══ DATA SUPPLIED ══

(* ===== verification/Breaker.v ===== *)
(** * Breaker: the circuit breaker (src/luv_safety.hpp, CircuitBreaker)

    Every member is an atomic and every method is modelled as one step on the
    state, the interleaving of whole calls.  [u32] counters wrap. *)

From S2P Require Import Prelude.
From Stdlib Require Import ZArith Lia.
From stdpp Require Import base tactics gmap numbers option list.
Open Scope Z_scope.

Inductive BreakerState := kClosed | kOpen | kHalfOpen.

#[export] Instance BreakerState_eq_dec : EqDecision BreakerState.
Proof. solve_decision. Defined.

(** The members only the constructor and the setters write ... *)
Record BreakerConfig := mkBC {
  max_failures : Z;
  cool_down_ns : Z;
  max_consecutive_rejections : Z;
  half_open_enabled : bool;
  half_open_max_probes : Z;
  half_open_successes_needed : Z;
  max_rate_per_window : Z;
  rate_window_ns : Z;
  max_loss_limit : Z
}.

(** ... and the rest. *)
Record CircuitBreaker := mkBreaker {
  br_cfg : BreakerConfig;
  br_trip_timestamp_ns : Z;
  br_failures : Z;
  br_consecutive_rejections : Z;
  br_probes_issued : Z;
  br_successes : Z;
  br_window_start_ns : Z;
  br_window_count : Z;
  br_state : BreakerState;
  br_tripped : bool
}.

Definition at_least_1 (n : Z) : Z := if n =? 0 then 1 else n.

Definition CircuitBreaker_new (max_failures cool_down : Z) : CircuitBreaker :=
  mkBreaker (mkBC (at_least_1 max_failures) cool_down 0 false 1 1 0 0 0) 0 0 0 0 0 0 0 kClosed false.

Definition trip (b : CircuitBreaker) (ts : Z) : CircuitBreaker :=
  mkBreaker (br_cfg b) ts (br_failures b) (br_consecutive_rejections b) (br_probes_issued b)
    (br_successes b) (br_window_start_ns b) (br_window_count b) kOpen true.

Definition breaker_reset (b : CircuitBreaker) : CircuitBreaker :=
  mkBreaker (br_cfg b) 0 0 0 0 0 (br_window_start_ns b) (br_window_count b) kClosed false.

Definition set_cool_down_ns (b : CircuitBreaker) (ns : Z) : CircuitBreaker :=
  let c := br_cfg b in
  mkBreaker (mkBC (max_failures c) ns (max_consecutive_rejections c) (half_open_enabled c)
      (half_open_max_probes c) (half_open_successes_needed c) (max_rate_per_window c) (rate_window_ns c)
      (max_loss_limit c))
    (br_trip_timestamp_ns b) (br_failures b) (br_consecutive_rejections b) (br_probes_issued b)
    (br_successes b) (br_window_start_ns b) (br_window_count b) (br_state b) (br_tripped b).

Definition set_half_open_params (b : CircuitBreaker) (max_probes successes_needed : Z) : CircuitBreaker :=
  let c := br_cfg b in
  mkBreaker (mkBC (max_failures c) (cool_down_ns c) (max_consecutive_rejections c) true
      (at_least_1 max_probes) (at_least_1 successes_needed) (max_rate_per_window c) (rate_window_ns c)
      (max_loss_limit c))
    (br_trip_timestamp_ns b) (br_failures b) (br_consecutive_rejections b) (br_probes_issued b)
    (br_successes b) (br_window_start_ns b) (br_window_count b) (br_state b) (br_tripped b).

Definition set_max_consecutive_rejections (b : CircuitBreaker) (n : Z) : CircuitBreaker :=
  let c := br_cfg b in
  mkBreaker (mkBC (max_failures c) (cool_down_ns c) n (half_open_enabled c) (half_open_max_probes c)
      (half_open_successes_needed c) (max_rate_per_window c) (rate_window_ns c) (max_loss_limit c))
    (br_trip_timestamp_ns b) (br_failures b) (br_consecutive_rejections b) (br_probes_issued b)
    (br_successes b) (br_window_start_ns b) (br_window_count b) (br_state b) (br_tripped b).

Definition set_rate_limit (b : CircuitBreaker) (max_rate window_ns : Z) : CircuitBreaker :=
  let c := br_cfg b in
  mkBreaker (mkBC (max_failures c) (cool_down_ns c) (max_consecutive_rejections c) (half_open_enabled c)
      (half_open_max_probes c) (half_open_successes_needed c) max_rate window_ns (max_loss_limit c))
    (br_trip_timestamp_ns b) (br_failures b) (br_consecutive_rejections b) (br_probes_issued b)
    (br_successes b) (br_window_start_ns b) (br_window_count b) (br_state b) (br_tripped b).

Definition set_max_loss_limit (b : CircuitBreaker) (limit : Z) : CircuitBreaker :=
  let c := br_cfg b in
  mkBreaker (mkBC (max_failures c) (cool_down_ns c) (max_consecutive_rejections c) (half_open_enabled c)
      (half_open_max_probes c) (half_open_successes_needed c) (max_rate_per_window c) (rate_window_ns c) limit)
    (br_trip_timestamp_ns b) (br_failures b) (br_consecutive_rejections b) (br_probes_issued b)
    (br_successes b) (br_window_start_ns b) (br_window_count b) (br_state b) (br_tripped b).

Definition set_failures (b : CircuitBreaker) (n : Z) : CircuitBreaker :=
  mkBreaker (br_cfg b) (br_trip_timestamp_ns b) n (br_consecutive_rejections b) (br_probes_issued b)
    (br_successes b) (br_window_start_ns b) (br_window_count b) (br_state b) (br_tripped b).
Definition set_rejections (b : CircuitBreaker) (n : Z) : CircuitBreaker :=
  mkBreaker (br_cfg b) (br_trip_timestamp_ns b) (br_failures b) n (br_probes_issued b)
    (br_successes b) (br_window_start_ns b) (br_window_count b) (br_state b) (br_tripped b).
Definition set_probes (b : CircuitBreaker) (probes successes : Z) (s : BreakerState) : CircuitBreaker :=
  mkBreaker (br_cfg b) (br_trip_timestamp_ns b) (br_failures b) (br_consecutive_rejections b) probes
    successes (br_window_start_ns b) (br_window_count b) s (br_tripped b).
Definition set_window (b : CircuitBreaker) (start count : Z) : CircuitBreaker :=
  mkBreaker (br_cfg b) (br_trip_timestamp_ns b) (br_failures b) (br_consecutive_rejections b)
    (br_probes_issued b) (br_successes b) start count (br_state b) (br_tripped b).

Definition record_failure (b : CircuitBreaker) (ts : Z) : CircuitBreaker :=
  match br_state b with
  | kHalfOpen => trip b ts
  | _ =>
      let failures := br_failures b in
      let b := if failures <? max_failures (br_cfg b) then set_failures b (u32 (failures + 1)) else b in
      if max_failures (br_cfg b) <=? u32 (failures + 1) then trip b ts else b
  end.

Definition record_rejection (b : CircuitBreaker) (ts : Z) : CircuitBreaker :=
  if 0 <? max_consecutive_rejections (br_cfg b) then
    let rejections := u32 (br_consecutive_rejections b + 1) in
    let b := set_rejections b rejections in
    if max_consecutive_rejections (br_cfg b) <=? rejections then trip b ts else record_failure b ts
  else record_failure b ts.

Definition record_success (b : CircuitBreaker) : CircuitBreaker :=
  match br_state b with
  | kHalfOpen =>
      let successes := u32 (br_successes b + 1) in
      let b := set_probes b (br_probes_issued b) successes kHalfOpen in
      if half_open_successes_needed (br_cfg b) <=? successes then breaker_reset b else b
  | kClosed => set_rejections (set_failures b 0) 0
  | kOpen => b
  end.

Definition check_loss_limit (b : CircuitBreaker) (current_loss ts : Z) : CircuitBreaker * bool :=
  let limit := max_loss_limit (br_cfg b) in
  if (0 <? limit) && (limit <=? current_loss) then (trip b ts, false) else (b, true).

(** The last block of [allow]: a half-open breaker hands out probes. *)
Definition allow_probe (b : CircuitBreaker) : CircuitBreaker * bool :=
  let probes := br_probes_issued b in
  (set_probes b (u32 (probes + 1)) (br_successes b) (br_state b), probes <? half_open_max_probes (br_cfg b)).

Definition allow (b : CircuitBreaker) (now : Z) : CircuitBreaker * bool :=
  let c := br_cfg b in
  match br_state b with
  | kClosed =>
      if (0 <? max_rate_per_window c) && (0 <? rate_window_ns c) && (0 <? now) then
        let start := br_window_start_ns b in
        if (now <? start) || (rate_window_ns c <=? now - start) then (set_window b now 1, true)
        else
          let count := u32 (br_window_count b + 1) in
          let b := set_window b start count in
          if max_rate_per_window c <? count then (trip b now, false) else (b, true)
      else (b, true)
  | kOpen =>
      if (0 <? cool_down_ns c) && (0 <? now) then
        let trip_time := br_trip_timestamp_ns b in
        if (trip_time <=? now) && (cool_down_ns c <=? now - trip_time) then
          if half_open_enabled c then allow_probe (set_probes b 0 0 kHalfOpen)
          else (breaker_reset b, true)
        else (b, false)
      else (b, false)
  | kHalfOpen => allow_probe b
  end.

═══

PROBLEM REQUIREMENTS: Lines holding the string "Import" must be copied out of the entries above.

RESULT OF THE EXERCISE:
From S2P Require Import Prelude.
From Stdlib Require Import ZArith Lia.
From stdpp Require Import base tactics gmap numbers option list.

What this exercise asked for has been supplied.